> Aim of the exercise:
All lines from the entries below that contain the string "metadata" should be copied out.

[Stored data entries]
◇ ◇ ◇ ◇ ◇

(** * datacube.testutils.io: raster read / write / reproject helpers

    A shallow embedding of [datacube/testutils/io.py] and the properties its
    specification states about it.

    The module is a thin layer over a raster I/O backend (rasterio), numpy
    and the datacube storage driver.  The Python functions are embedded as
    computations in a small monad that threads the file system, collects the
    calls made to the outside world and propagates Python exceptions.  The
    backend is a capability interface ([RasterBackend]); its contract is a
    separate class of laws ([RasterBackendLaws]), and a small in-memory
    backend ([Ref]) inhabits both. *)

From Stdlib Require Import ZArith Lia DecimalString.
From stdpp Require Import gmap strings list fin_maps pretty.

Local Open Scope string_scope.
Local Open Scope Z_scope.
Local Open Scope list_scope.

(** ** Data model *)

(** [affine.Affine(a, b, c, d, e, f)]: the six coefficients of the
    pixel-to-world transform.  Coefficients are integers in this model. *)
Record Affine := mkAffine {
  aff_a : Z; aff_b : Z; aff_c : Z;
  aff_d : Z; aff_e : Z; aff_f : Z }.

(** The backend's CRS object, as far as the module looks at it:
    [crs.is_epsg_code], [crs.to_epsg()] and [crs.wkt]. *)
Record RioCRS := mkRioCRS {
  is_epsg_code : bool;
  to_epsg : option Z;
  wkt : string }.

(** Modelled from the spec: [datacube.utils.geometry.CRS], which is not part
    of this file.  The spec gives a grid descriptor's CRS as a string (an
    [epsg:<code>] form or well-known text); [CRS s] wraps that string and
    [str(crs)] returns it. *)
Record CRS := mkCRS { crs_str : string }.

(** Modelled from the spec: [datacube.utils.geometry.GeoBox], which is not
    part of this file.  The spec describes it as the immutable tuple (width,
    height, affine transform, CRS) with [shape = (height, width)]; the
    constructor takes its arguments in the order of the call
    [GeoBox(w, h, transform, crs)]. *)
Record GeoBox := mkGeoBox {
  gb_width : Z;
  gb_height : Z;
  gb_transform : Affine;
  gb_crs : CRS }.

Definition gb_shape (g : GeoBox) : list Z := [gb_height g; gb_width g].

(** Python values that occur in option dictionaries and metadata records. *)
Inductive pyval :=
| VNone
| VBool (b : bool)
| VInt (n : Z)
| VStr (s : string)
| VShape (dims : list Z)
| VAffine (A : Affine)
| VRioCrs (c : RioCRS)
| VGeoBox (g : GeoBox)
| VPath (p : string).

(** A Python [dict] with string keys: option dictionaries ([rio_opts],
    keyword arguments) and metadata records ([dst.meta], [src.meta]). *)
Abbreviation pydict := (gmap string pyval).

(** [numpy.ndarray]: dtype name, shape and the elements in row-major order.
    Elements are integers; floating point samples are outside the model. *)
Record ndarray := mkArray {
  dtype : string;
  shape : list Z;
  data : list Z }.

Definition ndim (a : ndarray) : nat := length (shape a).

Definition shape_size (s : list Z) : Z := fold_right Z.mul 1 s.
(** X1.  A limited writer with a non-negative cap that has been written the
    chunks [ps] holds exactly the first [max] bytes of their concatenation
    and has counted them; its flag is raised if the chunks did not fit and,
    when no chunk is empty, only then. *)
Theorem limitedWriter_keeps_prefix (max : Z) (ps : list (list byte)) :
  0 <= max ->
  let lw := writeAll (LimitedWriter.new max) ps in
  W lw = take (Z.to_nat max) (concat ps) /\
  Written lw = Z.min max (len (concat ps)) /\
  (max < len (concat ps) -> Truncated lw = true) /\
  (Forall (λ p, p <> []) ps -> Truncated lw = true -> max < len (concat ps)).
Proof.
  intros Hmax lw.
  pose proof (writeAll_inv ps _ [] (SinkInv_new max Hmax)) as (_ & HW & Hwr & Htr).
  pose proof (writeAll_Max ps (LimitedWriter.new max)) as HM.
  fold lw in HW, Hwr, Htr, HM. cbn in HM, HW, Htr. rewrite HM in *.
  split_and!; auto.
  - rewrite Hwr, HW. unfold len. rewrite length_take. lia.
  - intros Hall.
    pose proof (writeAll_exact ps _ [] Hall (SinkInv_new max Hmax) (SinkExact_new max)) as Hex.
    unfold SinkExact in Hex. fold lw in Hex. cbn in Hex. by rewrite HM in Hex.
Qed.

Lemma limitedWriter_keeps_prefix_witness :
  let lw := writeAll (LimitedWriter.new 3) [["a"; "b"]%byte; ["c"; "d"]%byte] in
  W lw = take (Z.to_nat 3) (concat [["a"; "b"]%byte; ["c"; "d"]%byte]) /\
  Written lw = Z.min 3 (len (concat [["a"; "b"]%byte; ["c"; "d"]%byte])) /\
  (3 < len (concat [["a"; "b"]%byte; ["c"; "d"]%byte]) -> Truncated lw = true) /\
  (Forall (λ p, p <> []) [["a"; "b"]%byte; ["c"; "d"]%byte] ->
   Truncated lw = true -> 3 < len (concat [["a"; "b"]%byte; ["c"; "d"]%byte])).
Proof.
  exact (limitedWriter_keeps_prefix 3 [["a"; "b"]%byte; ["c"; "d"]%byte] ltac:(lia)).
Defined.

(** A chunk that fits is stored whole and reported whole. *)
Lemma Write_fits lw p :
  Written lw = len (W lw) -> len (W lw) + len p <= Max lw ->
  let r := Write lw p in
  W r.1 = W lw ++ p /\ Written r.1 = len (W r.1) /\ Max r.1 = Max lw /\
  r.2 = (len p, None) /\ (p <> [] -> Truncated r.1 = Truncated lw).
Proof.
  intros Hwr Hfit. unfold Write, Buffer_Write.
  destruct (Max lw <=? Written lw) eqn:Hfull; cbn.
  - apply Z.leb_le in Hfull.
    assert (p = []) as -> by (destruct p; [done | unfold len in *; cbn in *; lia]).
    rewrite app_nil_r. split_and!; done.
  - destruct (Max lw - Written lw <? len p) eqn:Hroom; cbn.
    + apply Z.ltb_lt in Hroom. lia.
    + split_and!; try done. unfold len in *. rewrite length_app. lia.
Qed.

◇ ◇ ◇ ◇ ◇

> Solution for this problem:
(** Python values that occur in option dictionaries and metadata records. *)
    keyword arguments) and metadata records ([dst.meta], [src.meta]). *)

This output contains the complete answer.